Why and how does technology matter?
A few weeks ago, our colleagues at the World Bank Institute held a highly informal and very motivating discussion on opening up contracts in fragile states. As many other similar conversations, this event also turned into an animated debate on the role of technology and why talking about the Internet instead of discussing ways to influence decision-making.
Without repeating all the arguments already stated by others, we intend to add a couple, hopefully constructive points to the debate around the effectiveness of technology in solving different kinds of complex problems. Most of our thoughts reflect the questions raised at the WBI event and other ongoing discussions.

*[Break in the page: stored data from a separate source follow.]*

Lemma js_setLayerStyle_opacity :
  opacity (elem (setLayerStyle this layer)) =
  Some (if isFirst && lt (scrollPos this) inp then ofZ 1
        else if isLast && gt (scrollPos this) outp then ofZ 1
        else if isActive this layer then
          min (inpointDistance this layer) (outpointDistance this layer)
        else ofZ 0).
Proof.
  unfold setLayerStyle. fold isFirst isLast inp outp.
  destruct (isFirst && lt (scrollPos this) inp); [reflexivity|].
  destruct (isLast && gt (scrollPos this) outp); [reflexivity|].
  destruct (isActive this layer); reflexivity.
Qed.

Lemma js_isActive_bounds :
  isActive this layer = true ->
  le inp (scrollPos this) = true /\ le (scrollPos this) outp = true.
Proof.
  unfold isActive, ge. fold inp outp.
  intros H. now apply andb_prop in H.
Qed.

Lemma js_distances_unit (p t : Q) :
  scrollPos this = Num p ->
  le inp (scrollPos this) = true -> le (scrollPos this) outp = true ->
  transitionLength this = Num t -> 0 < t ->
  in_unit_interval (inpointDistance this layer) /\
  in_unit_interval (outpointDistance this layer).
Proof.
  intros Hp Hi Ho Ht Tpos.
  unfold inpointDistance, outpointDistance. fold inp outp.
  rewrite Hp, Ht in *. split.
  - destruct (index layer =? 0)%Z; [apply unit_one|].
    apply clamp_ratio_unit_inf; [|exact Tpos].
    destruct inp; try discriminate.
  - destruct (index layer + 1 =? Z.of_nat (List.length (layers this)))%Z;
      [apply unit_one|].
    apply clamp_ratio_unit_inf; [|exact Tpos].
    destruct outp; try discriminate.
Qed.

End LayerStyleJS.

(** A number that is positive and below infinity is a positive rational. *)
Lemma positive_finite (x : number) :
  lt (ofZ 0) x = true -> lt x PosInf = true -> exists t, x = Num t /\ 0 < t.
Proof.
  destruct x as [t| | |]; try discriminate.
  intros H _. exists t. split; [reflexivity | now apply lt_Num].
Qed.

(** A scroll position that is compared with success and is not infinite is
    a rational. *)
Lemma le_finite_right (x y : number) :
  le x y = true -> y <> PosInf -> y <> NegInf -> exists p, y = Num p.
Proof.
  destruct y as [p| | |]; intros H H1 H2.
  - now exists p.
  - destruct x; discriminate.
  - now destruct H1.
  - now destruct H2.
Qed.
(** C3: the pairs of an error are its own pairs first, then those
    collected along its unwrap edge, then, when the error has an unwrap
    edge, those collected along its cause edge; on an error without an
    unwrap edge the collection stops at the own pairs.  An error that has
    an unwrap edge or no cause, as every node the package builds, has its
    pairs in the order own, unwrap, cause.  So [Tuples] of an enriched
    node starts with the node's pairs, and re-enriching puts the newer
    pairs before the older ones: enriching with [id, 5] and then with
    [n, 6, h, 0X0] gives [n, 6, h, 0X0, id, 5] followed by the pairs of
    the error enriched, of which a plain error has none. *)
Theorem keysAndValues_unwrap_then_cause (n : ptr) (err : error) (m : string) :
  keysAndValues err =
    local_pairs err
    ++ match Unwrap (Some err) with
       | None => []
       | Some uErr =>
           keysAndValues uErr
           ++ from_option keysAndValues [] (Cause (Some err))
       end
  ∧ (is_Some (Unwrap (Some err)) ∨ Cause (Some err) = None →
     own_unwrap_cause_order err)
  ∧ (∀ p kvs, Tuples (enrichedError p err kvs) = Some (kvs ++ keysAndValues err))
  ∧ eval (e1 ← Enrich (Some err) [VString "id"; VInt 5];
          e2 ← Enrich e1 [VString "n"; VInt 6; VString "h"; VString "0X0"];
          mret (e2 ≫= Tuples)) n =
      Some ([VString "n"; VInt 6; VString "h"; VString "0X0";
             VString "id"; VInt 5] ++ keysAndValues err)
  ∧ eval (e0 ← New m;
          e1 ← Enrich e0 [VString "id"; VInt 5];
          e2 ← Enrich e1 [VString "n"; VInt 6; VString "h"; VString "0X0"];
          mret (e2 ≫= Tuples)) n =
      Some [VString "n"; VInt 6; VString "h"; VString "0X0";
            VString "id"; VInt 5].
Proof.
  split; [|split; [|repeat split]].
  - rewrite keysAndValues_unfold.
    destruct err as [ | | | | | p msg [u|] [c|] ]; simpl;
      rewrite ?app_nil_r; reflexivity.
  - unfold own_unwrap_cause_order. intros H.
    destruct err as [ | | | | | p msg [u|] [c|] ]; simpl;
      rewrite ?app_nil_r; try reflexivity.
    destruct H as [[x Hx] | Hc]; discriminate.
Qed.

Lemma keysAndValues_unwrap_then_cause_witness :
  (is_Some (Unwrap (Some (withError 2 "oops: failed"
              (enrichedError 1 (errorString 0 "oops") [VString "a"; VInt 1])
              (errorString 3 "failed"))))
   ∨ Cause (Some (withError 2 "oops: failed"
              (enrichedError 1 (errorString 0 "oops") [VString "a"; VInt 1])
              (errorString 3 "failed"))) = None)
  ∧ own_unwrap_cause_order
      (withError 2 "oops: failed"
         (enrichedError 1 (errorString 0 "oops") [VString "a"; VInt 1])
         (errorString 3 "failed")).
Proof.
  assert (H : is_Some (Unwrap (Some (withError 2 "oops: failed"
                (enrichedError 1 (errorString 0 "oops") [VString "a"; VInt 1])
                (errorString 3 "failed"))))
              ∨ Cause (Some (withError 2 "oops: failed"
                (enrichedError 1 (errorString 0 "oops") [VString "a"; VInt 1])
                (errorString 3 "failed"))) = None).
  { left. simpl. eexists. reflexivity. }
  split; [exact H|].
  exact (proj1 (proj2 (keysAndValues_unwrap_then_cause 4 _ "" )) H).
Defined.

(** C9: [EnrichWrapError(err, supplied, pairs...)] is [WrapError] followed
    by [Enrich] on its result, for nil and non-nil arguments alike.  On
    [New("failed")], [New("oops")], ["id"], [5] the result displays
    ["oops: failed"], matches both errors, and its [Tuples] are
    [["id", 5]]. *)
Theorem EnrichWrapError_composes (n : ptr) (err supplied : option error) (pairs : tuples) :
  EnrichWrapError err supplied pairs n =
    Enrich (WrapError err supplied n).1 pairs (WrapError err supplied n).2
  ∧ eval (failed ← New "failed";
          oops ← New "oops";
          r ← EnrichWrapError failed oops [VString "id"; VInt 5];
          mret (Error <$> r, Is r failed, Is r oops, r ≫= Tuples)) n =
      (Some "oops: failed", true, true, Some [VString "id"; VInt 5]).
Proof.
  split.
  - unfold EnrichWrapError, mbind, alloc_bind.
    by destruct (WrapError err supplied n).
  - run_alloc. unfold same. simpl. rewrite !Nat.eqb_refl, !orb_true_r.
    reflexivity.
Qed.

(** The aggregation test of the package: an enriched message-wrapped
    error used as the supplied error of an enriched cause wrap.  The outer
    pairs come first, then those of the supplied error. *)
Example Tuples_enriched_cause (n : ptr) :
  eval (err ← New "failed";
        wrapped ← Wrap err "stream blocks";
        errEnriched ← Enrich wrapped [VString "block_hash"; VString "0X0"];
        oops ← New "oops";
        errEnriched2 ← EnrichWrapError oops errEnriched [VString "bInt"; VInt 42];
        mret (Error <$> errEnriched2, errEnriched2 ≫= Tuples)) n =
    (Some "stream blocks: failed: oops",
     Some [VString "bInt"; VInt 42; VString "block_hash"; VString "0X0"]).
Proof. reflexivity. Qed.

(** ** [Fields] *)

(** What [Fields] does on every enriched node: it pairs up the node's own
    [keysAndValues] field, and only that. *)
Lemma Fields_local_pairs (p : ptr) (err : error) (kvs : tuples) :
  Fields (enrichedError p err kvs) = Some (fields kvs)
  ∧ entries (fields kvs) = pair_up kvs ∅.
Proof. split; [reflexivity | apply fields_pair_up]. Qed.

(** On an enriched node over an error that carries no pairs, the own
    pairs are all of [Tuples], and [Fields] is their pairing. *)
Lemma Fields_of_Tuples_single (p : ptr) (err : error) (kvs : tuples) :
  keysAndValues err = [] →
  entries <$> Fields (enrichedError p err kvs) =
    (λ t, pair_up t ∅) <$> Tuples (enrichedError p err kvs).
Proof.
  intros Hnone. simpl. rewrite Hnone, app_nil_r. f_equal. apply fields_pair_up.
Qed.

(** The malformed cases of [fields], run on short lists. *)
Example fields_malformed_tail :
  entries (fields [VString "a"; VInt 1; VInt 2; VInt 3; VString "b"]) =
    <["malformedFields" := VSlice [VInt 2; VInt 3; VString "b"]]> {["a" := VInt 1]}.
Proof. reflexivity. Qed.

Example fields_lone_key :
  entries (fields [VString "a"; VInt 1; VString "b"]) =
    <["malformedFields" := VSlice [VString "b"]]> {["a" := VInt 1]}.
Proof. reflexivity. Qed.

Example fields_empty : fields [] = NilMap.
Proof. reflexivity. Qed.

(** C1: [Fields] should be the pairing of the sequence [Tuples] returns.
    On an error enriched twice, with [id, 5] and then with [n, 6],
    [Tuples] returns [n, 6, id, 5], whose pairing maps [n] to 6 and [id]
    to 5; [Fields] of the same node maps [n] to 6 and has no [id]: it
    pairs the outer node's own pairs and leaves out those further down
    the chain. *)
Theorem Fields_misses_inner_pairs (n : ptr) :
  ∃ ee,
    eval (e0 ← New "failed";
          e1 ← Enrich e0 [VString "id"; VInt 5];
          Enrich e1 [VString "n"; VInt 6]) n = Some ee
    ∧ Tuples ee = Some [VString "n"; VInt 6; VString "id"; VInt 5]
    ∧ (λ t, pair_up t ∅) <$> Tuples ee =
        Some (<["id" := VInt 5]> {["n" := VInt 6]})
    ∧ entries <$> Fields ee = Some {["n" := VInt 6]}
    ∧ entries <$> Fields ee ≠ (λ t, pair_up t ∅) <$> Tuples ee.
Proof.
  eexists. split; [reflexivity|]. split; [reflexivity|].
  split; [reflexivity|]. split; [reflexivity|].
  intros H. apply (f_equal (λ o, o ≫= (.!! "id"))) in H.
  vm_compute in H. discriminate H.
Qed.
(** X11.  Specifications that are passed over, and an empty list of
    specifications, add nothing: the returned table is a new table equal to
    the input table, minus the input columns with [drop_original],
    whatever its row labels are. *)
Theorem passed_over_specifications_add_nothing (self : MathFeatures)
    (h h' : heap) (X Y : ref) (d : DataFrame) (fs : list PyVal) :
  nth_error h X = Some d ->
  transform self X h = (Ok Y, h') ->
  py_iter (func self) = Ok fs ->
  Forall passed_over fs ->
  exists dy,
    nth_error h' Y = Some dy /\
    (if drop_original self then drop d (variables self) else Ok d) = Ok dy.
Proof.
  intros HX HT Hfs Hp.
  destruct (transform_returns sqrt_Qc agg_by_name self h h' X Y d HX HT) as [dy [Htab Hdy]].
  exists dy. split; trivial.
  unfold transform_table in Htab.
  destruct (check_table self d) as [[]|]; [|discriminate]. simpl in Htab.
  destruct (_get_new_features_name self) as [names|]; [|discriminate].
  simpl in Htab. rewrite Hfs in Htab. simpl in Htab.
  unfold enumerate in Htab.
  rewrite (np_steps_passed_over d names (variables self) fs Hp) in Htab.
  simpl in Htab. rewrite concat_empty in Htab. exact Htab.
Qed.

(** X14.  The table that [transform] returns is a new one: its reference is not
    the caller's and was not in use before the call, and every table that
    existed before the call is as it was. *)
Theorem transform_returns_a_new_table (self : MathFeatures) (h h' : heap)
    (X Y : ref) (d : DataFrame) :
  nth_error h X = Some d ->
  transform self X h = (Ok Y, h') ->
  Y <> X /\ nth_error h Y = None /\ firstn (length h) h' = h.
Proof.
  intros HX HT.
  destruct (transform_run sqrt_Qc agg_by_name self h X d HX) as [ext [Hrun _]].
  rewrite HT in Hrun.
  destruct (transform_table self d); simpl in Hrun; [|discriminate].
  injection Hrun as -> ->.
  assert (X < length h) by (apply nth_error_Some; congruence).
  repeat split.
  - lia.
  - apply nth_error_None. lia.
  - rewrite firstn_app, Nat.sub_diag, firstn_all. simpl. apply app_nil_r.
Qed.

(** X15.  Calling [transform] a second time on the same table returns a second
    new table, equal to the first, and leaves the first as it was. *)
Theorem transform_is_repeatable (self : MathFeatures) (h h1 h2 : heap)
    (X Y1 Y2 : ref) (d : DataFrame) :
  nth_error h X = Some d ->
  transform self X h = (Ok Y1, h1) ->
  transform self X h1 = (Ok Y2, h2) ->
  Y1 <> Y2 /\
  exists dy, nth_error h2 Y1 = Some dy /\ nth_error h2 Y2 = Some dy.
Proof.
  intros HX HT1 HT2.
  destruct (transform_returns sqrt_Qc agg_by_name self h h1 X Y1 d HX HT1) as [dy [Htab Hdy]].
  destruct (transform_run sqrt_Qc agg_by_name self h X d HX) as [ext1 [Hrun1 _]].
  rewrite HT1, Htab in Hrun1. simpl in Hrun1. injection Hrun1 as -> ->.
  assert (HX1 : nth_error (h ++ ext1) X = Some d) by (now apply nth_error_app_old).
  destruct (transform_returns sqrt_Qc agg_by_name self _ h2 X Y2 d HX1 HT2) as [dy2 [Htab2 Hdy2]].
  destruct (transform_run sqrt_Qc agg_by_name self _ X d HX1) as [ext2 [Hrun2 _]].
  rewrite HT2, Htab2 in Hrun2. simpl in Hrun2. injection Hrun2 as -> ->.
  assert (dy2 = dy) as -> by congruence.
  split.
  - rewrite length_app.
    assert (S (length h) < length (h ++ ext1))
      by (apply nth_error_Some; congruence).
    rewrite length_app in *. lia.
  - exists dy. split; trivial. now apply nth_error_app_old.
Qed.

End MoreTransform.

(* ====================================================================== *)
(** ** The values of the new columns                                       *)
(* ====================================================================== *)

Lemma getitem_present (d : DataFrame) (vars : list key) :
  (forall k, In k vars -> key_in k (columns d) = true) ->
  exists sub, getitem d vars = Ok sub.
Proof.
  intros H. unfold getitem.
  assert (exists cols,
             mapM (fun k =>
                     match filter (fun c : key * list fl => key_eqb (fst c) k)
                                  (data d) with
                     | [] => Raise KeyError
                     | cs => Ok cs
                     end) vars = Ok cols) as [cols ->].
  { induction vars as [|k t IH]; [now exists []|].
    destruct IH as [cols E]; [intros; apply H; simpl; auto|].
    simpl. rewrite E.
    assert (key_in k (columns d) = true) as K by (apply H; simpl; auto).
    apply existsb_exists in K. destruct K as [l [Hl El]].
    apply in_map_iff in Hl. destruct Hl as [c [<- Hc]].
    destruct (filter (fun c0 : key * list fl => key_eqb (fst c0) k) (data d))
      as [|c0 cs] eqn:F.
    - assert (In c (filter (fun c0 : key * list fl => key_eqb (fst c0) k)
                          (data d))) as Hin.
      { apply filter_In. split; trivial. now rewrite key_eqb_sym. }
      rewrite F in Hin. destruct Hin.
    - simpl. eexists. reflexivity. }
  simpl. eexists. reflexivity.
Qed.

Real change requires a healthy transparency ecosystem where all the bits are equally important. As a basis, we do need complete and quality government data that is released in a timely and appropriate manner in order to be able to make further conclusions to our societies and political systems. We also need developers, coders and hackers who love playing around information bits and are thrilled to turn datasets into easily searchable websites and engaging applications. But we need good investigative journalists too who can find real stories behind the facts, researchers and think tanks who make relevant conclusions to our societies, great advocates who know how to interact with government officers and reform-minded philanthropists who dare to invest in riskier projects. None of these exist without the other and none of them will bring about meaningful change alone. Furthermore, the ongoing debate on the relevance of technology weighed against the importance of advocacy seems to create a catch 22 situation: whenever people start questioning the importance of technology, they indeed end up exclusively talking about it, instead of trying to find specific ways to involve citizens or best practices to advocate for policy reforms.
There is no such thing as relevant or irrelevant data. There may be certain priorities within specific cultural, historical and political contexts and we surely have a handful of bad examples from the OGP where countries try to get away with ridiculously vague commitments but that does not mean we should (or could!) decide which government datasets are more/less relevant than the others. Rather, the relevance or priority of datasets will be dependent on the context: who is asking the question, the problems the government is having, what kind of initiative is being created, whether there is a political element to the question at hand, etc. It is also important to note that a healthy transparency ecosystem does not require strict priorities but strong actors in all fields and issue areas, and a culture of enhanced collaboration between these actors. A green NGO will most probably work with environmental information, academics may be in the best position to discuss ways of liberating research data and anti-corruption organizations tend to focus on party and campaign finance or lobbyist disclosure information.
Change may come painfully slow. The current hype around technology and the seemingly conflicting arguments on either the potential or the impotence of transparency reflect our desire to make a change – immediately. And though many of us in the US and abroad are reasonably tired of and outraged by the hypocritical slowness of our governments, we have to understand and accept the fact that even if technology improves in a rapid manner, transforming fundamentals of politics and public administration simply does not happen overnight. Sometimes we even need a whole generation shift among our leaders to experience real change. Expecting that every single hackathon will deliver a final solution to a crucial social problem or hoping that better disclosure norms for instance in contracting processes will immediately cease corruption will result in a frustration that either cuts our efforts short or creates a vicious circle of questioning legitimacy again and again. Neither helps the cause.
Citizens as a homogenous group may not be the target group of all open government projects. When talking about citizen engagement in technology and transparency-related projects, many actors in the field tend to forget about the intermediary role media and other civil society organizations play in translating facts into stories/conclusions/policy reforms and keep thinking of citizens as their sole target group. Involving citizens in political processes is by all means the ultimate goal. But again: such a goal can only be achieved in a healthy ecosystem of strong mediators who translate the information. Furthermore, when designing open government projects, we have to acknowledge that there are different levels of possible interaction and while participatory budgeting may engage a critical mass of taxpayers, procurement monitoring is just never going to attract ordinary citizens the way it attracts companies or procurement experts. It surely does not mean that any of these efforts are more important than the others but that we have to remain realistic when defining our target groups and strategies associated with our open government projects. And since technology indeed engages more people than traditional advocacy, instead of idealising or degrading it, we should embrace its potential to engage people who otherwise would never be interested in politics, decision-making and more abstract dimensions of democracy.